Work order
In the listing below, the lines starting with the line with "(** What [persist]" and going on through the line with "intros Hk Hv Hsize." are to be reproduced exactly, and only those.

*** Opening Record extracts ***

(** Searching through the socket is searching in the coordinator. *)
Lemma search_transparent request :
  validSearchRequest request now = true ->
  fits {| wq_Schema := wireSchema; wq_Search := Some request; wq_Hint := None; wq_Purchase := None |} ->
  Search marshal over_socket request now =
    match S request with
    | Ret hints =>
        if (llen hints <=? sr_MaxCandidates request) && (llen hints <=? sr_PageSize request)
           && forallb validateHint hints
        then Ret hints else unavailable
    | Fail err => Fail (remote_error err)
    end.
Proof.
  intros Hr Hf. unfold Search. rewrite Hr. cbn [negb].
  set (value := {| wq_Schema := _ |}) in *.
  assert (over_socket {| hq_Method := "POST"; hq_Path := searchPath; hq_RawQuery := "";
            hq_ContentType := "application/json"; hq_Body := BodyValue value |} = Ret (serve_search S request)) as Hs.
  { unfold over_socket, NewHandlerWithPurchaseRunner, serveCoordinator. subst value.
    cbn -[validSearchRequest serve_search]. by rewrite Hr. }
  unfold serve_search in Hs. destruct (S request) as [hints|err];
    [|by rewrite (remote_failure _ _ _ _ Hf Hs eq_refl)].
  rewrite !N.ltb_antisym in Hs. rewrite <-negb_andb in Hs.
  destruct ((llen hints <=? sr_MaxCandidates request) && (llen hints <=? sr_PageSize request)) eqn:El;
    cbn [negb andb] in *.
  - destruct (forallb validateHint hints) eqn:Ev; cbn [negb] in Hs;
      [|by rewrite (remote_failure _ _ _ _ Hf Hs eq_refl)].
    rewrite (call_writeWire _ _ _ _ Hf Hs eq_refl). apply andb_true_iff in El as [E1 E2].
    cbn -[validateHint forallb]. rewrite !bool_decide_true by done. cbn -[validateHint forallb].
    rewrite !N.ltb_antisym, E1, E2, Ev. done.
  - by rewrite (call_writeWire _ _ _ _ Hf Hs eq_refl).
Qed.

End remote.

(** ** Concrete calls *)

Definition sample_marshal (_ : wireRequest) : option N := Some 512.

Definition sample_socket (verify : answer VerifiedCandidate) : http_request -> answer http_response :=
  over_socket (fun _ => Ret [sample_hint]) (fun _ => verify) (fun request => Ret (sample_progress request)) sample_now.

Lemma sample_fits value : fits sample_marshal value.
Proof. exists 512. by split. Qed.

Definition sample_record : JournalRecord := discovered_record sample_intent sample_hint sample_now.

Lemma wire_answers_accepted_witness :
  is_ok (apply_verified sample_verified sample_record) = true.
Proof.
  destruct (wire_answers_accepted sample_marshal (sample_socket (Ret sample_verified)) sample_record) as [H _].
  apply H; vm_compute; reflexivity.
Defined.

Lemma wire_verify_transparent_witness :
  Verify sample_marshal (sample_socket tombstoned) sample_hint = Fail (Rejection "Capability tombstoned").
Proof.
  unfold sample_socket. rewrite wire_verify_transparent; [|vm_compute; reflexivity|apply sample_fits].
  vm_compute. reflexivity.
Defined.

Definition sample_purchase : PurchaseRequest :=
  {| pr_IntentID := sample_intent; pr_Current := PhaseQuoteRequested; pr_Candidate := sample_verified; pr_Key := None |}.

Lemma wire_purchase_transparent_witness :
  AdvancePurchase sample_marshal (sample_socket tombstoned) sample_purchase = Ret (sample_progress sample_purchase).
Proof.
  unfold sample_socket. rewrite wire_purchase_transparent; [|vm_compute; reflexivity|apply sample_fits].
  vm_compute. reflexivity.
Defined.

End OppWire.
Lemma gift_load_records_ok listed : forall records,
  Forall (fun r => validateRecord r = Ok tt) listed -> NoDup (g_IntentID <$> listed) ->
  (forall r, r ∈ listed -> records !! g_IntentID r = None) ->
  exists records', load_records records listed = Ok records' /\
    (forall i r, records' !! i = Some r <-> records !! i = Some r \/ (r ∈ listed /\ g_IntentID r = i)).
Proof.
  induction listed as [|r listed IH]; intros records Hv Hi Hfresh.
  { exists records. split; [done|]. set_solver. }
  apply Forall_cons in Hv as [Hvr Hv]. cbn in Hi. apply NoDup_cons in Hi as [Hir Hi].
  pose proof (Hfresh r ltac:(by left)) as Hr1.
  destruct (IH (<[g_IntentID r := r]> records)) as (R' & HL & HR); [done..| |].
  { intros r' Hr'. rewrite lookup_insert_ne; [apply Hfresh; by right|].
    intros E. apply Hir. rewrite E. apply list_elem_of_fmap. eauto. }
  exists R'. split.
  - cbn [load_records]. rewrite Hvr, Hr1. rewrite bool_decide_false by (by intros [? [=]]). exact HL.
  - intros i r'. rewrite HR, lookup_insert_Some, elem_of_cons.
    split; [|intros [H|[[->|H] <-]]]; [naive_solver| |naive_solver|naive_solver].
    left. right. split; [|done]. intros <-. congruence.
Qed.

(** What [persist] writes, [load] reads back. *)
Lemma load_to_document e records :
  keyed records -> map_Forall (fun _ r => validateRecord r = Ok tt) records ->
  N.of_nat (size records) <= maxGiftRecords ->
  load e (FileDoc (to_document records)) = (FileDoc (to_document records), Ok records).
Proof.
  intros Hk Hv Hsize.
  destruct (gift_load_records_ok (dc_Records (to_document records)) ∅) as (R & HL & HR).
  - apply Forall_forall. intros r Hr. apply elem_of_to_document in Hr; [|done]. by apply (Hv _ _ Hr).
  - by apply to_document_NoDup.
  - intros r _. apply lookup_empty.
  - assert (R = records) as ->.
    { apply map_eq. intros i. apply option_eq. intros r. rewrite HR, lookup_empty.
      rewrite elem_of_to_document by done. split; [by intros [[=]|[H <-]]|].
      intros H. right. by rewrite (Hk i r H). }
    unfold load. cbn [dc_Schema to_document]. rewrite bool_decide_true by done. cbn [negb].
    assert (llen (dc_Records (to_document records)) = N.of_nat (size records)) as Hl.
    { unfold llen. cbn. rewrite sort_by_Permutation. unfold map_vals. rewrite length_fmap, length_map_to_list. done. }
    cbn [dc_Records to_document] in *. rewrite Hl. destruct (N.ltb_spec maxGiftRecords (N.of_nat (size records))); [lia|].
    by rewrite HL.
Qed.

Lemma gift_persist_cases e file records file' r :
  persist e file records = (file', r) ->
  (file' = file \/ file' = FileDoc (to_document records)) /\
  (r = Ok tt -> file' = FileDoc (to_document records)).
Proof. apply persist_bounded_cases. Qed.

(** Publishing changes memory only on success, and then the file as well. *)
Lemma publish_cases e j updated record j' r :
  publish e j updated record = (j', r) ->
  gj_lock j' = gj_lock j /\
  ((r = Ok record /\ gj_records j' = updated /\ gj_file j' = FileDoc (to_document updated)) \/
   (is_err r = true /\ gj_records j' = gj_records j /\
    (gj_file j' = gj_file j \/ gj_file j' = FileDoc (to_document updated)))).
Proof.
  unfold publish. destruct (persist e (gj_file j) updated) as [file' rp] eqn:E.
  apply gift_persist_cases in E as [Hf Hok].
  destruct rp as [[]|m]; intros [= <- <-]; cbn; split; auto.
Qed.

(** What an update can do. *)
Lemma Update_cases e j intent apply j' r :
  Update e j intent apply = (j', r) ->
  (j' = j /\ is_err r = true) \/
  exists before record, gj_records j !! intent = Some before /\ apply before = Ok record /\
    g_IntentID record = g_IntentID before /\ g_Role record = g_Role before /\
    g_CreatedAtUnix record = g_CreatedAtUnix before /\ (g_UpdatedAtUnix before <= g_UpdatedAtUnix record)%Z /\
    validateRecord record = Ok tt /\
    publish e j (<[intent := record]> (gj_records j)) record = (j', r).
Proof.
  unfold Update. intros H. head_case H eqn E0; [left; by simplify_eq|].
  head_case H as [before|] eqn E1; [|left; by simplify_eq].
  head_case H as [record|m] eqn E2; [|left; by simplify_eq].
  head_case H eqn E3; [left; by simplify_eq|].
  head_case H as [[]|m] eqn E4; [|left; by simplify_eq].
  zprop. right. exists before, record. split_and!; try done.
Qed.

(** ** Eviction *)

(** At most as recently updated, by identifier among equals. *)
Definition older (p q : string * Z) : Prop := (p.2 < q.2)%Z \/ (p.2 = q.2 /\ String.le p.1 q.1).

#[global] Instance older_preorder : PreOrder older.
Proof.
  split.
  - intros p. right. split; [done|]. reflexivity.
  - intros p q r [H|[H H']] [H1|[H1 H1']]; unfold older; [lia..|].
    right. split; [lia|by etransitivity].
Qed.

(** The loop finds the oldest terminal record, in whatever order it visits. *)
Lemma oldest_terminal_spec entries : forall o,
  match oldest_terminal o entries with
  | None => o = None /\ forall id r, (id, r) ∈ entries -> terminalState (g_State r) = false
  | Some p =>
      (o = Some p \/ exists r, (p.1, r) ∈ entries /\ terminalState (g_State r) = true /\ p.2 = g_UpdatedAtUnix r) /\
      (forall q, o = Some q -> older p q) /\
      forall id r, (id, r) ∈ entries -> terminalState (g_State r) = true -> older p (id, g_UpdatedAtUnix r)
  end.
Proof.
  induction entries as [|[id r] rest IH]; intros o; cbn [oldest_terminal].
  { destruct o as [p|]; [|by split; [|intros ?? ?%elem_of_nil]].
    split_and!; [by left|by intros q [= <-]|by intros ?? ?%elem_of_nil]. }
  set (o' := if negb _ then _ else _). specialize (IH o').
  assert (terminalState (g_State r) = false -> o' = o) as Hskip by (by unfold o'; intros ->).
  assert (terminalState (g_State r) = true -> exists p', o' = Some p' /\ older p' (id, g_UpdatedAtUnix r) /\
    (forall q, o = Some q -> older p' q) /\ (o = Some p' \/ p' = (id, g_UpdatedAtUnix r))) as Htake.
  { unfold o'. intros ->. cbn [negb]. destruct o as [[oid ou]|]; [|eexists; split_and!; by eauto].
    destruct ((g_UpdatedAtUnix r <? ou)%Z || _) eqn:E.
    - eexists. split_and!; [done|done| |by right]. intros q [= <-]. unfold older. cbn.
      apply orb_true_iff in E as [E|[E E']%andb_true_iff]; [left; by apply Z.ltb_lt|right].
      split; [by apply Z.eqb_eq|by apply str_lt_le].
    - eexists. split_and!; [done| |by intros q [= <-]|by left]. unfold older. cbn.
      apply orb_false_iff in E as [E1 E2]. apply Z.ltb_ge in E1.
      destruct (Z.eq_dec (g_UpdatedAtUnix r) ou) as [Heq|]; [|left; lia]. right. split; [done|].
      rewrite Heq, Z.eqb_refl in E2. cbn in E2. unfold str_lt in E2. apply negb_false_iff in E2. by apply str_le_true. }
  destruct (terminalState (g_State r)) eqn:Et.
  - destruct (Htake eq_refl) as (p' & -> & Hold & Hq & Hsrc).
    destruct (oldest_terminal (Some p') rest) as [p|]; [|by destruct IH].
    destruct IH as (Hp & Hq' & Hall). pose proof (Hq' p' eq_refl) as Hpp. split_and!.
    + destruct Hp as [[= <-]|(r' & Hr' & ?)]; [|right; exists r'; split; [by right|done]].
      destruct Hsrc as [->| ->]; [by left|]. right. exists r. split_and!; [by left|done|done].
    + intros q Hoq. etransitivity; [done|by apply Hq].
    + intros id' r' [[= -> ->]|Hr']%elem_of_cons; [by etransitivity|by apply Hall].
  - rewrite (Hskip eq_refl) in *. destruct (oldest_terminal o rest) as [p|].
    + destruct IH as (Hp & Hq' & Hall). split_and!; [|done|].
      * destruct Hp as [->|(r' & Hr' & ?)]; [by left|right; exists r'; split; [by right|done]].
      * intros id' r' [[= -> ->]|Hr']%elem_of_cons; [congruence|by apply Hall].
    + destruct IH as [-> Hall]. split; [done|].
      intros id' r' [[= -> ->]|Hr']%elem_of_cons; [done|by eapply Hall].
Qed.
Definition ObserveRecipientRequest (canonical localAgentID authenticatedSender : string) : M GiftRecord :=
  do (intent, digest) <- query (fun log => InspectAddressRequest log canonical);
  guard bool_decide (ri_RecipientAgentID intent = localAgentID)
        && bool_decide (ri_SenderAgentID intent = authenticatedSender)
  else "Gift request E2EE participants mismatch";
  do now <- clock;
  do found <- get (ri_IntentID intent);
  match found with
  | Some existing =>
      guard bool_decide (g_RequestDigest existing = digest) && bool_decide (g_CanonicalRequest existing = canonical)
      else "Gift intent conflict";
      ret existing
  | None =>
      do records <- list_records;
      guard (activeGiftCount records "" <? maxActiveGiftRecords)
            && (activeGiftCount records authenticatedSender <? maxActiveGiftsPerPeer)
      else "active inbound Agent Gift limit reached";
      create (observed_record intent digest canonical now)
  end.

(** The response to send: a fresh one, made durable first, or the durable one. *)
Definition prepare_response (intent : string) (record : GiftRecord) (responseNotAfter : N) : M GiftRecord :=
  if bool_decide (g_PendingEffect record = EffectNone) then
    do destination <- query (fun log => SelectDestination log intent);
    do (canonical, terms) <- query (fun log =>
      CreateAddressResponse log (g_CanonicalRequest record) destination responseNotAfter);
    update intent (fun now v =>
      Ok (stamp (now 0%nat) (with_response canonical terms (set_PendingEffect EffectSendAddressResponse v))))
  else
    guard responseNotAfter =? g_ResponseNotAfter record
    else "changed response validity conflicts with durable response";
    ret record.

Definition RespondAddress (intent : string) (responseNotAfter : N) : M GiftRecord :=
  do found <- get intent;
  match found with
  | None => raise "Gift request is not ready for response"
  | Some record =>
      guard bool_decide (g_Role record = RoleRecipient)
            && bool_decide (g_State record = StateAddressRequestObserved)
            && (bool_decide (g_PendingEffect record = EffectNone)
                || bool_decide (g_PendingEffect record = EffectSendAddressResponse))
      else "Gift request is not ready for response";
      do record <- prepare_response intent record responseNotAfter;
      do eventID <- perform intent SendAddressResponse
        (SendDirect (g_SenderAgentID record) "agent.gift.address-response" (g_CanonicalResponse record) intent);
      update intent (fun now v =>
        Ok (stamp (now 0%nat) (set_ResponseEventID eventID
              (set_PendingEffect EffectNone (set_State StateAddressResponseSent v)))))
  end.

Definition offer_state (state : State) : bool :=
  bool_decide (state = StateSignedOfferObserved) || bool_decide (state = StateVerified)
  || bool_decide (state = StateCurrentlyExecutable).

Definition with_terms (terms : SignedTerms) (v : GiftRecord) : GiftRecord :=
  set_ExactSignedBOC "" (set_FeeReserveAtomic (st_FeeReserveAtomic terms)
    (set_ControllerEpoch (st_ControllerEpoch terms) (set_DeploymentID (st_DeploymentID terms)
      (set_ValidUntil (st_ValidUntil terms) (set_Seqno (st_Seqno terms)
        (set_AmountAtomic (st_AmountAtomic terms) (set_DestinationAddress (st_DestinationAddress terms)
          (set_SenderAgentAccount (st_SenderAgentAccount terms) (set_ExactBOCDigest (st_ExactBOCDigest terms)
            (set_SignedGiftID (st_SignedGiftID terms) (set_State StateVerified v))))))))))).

*** Closing Record extracts ***

Result of this task
(** What [persist] writes, [load] reads back. *)
Lemma load_to_document e records :
  keyed records -> map_Forall (fun _ r => validateRecord r = Ok tt) records ->
  N.of_nat (size records) <= maxGiftRecords ->
  load e (FileDoc (to_document records)) = (FileDoc (to_document records), Ok records).
Proof.
  intros Hk Hv Hsize.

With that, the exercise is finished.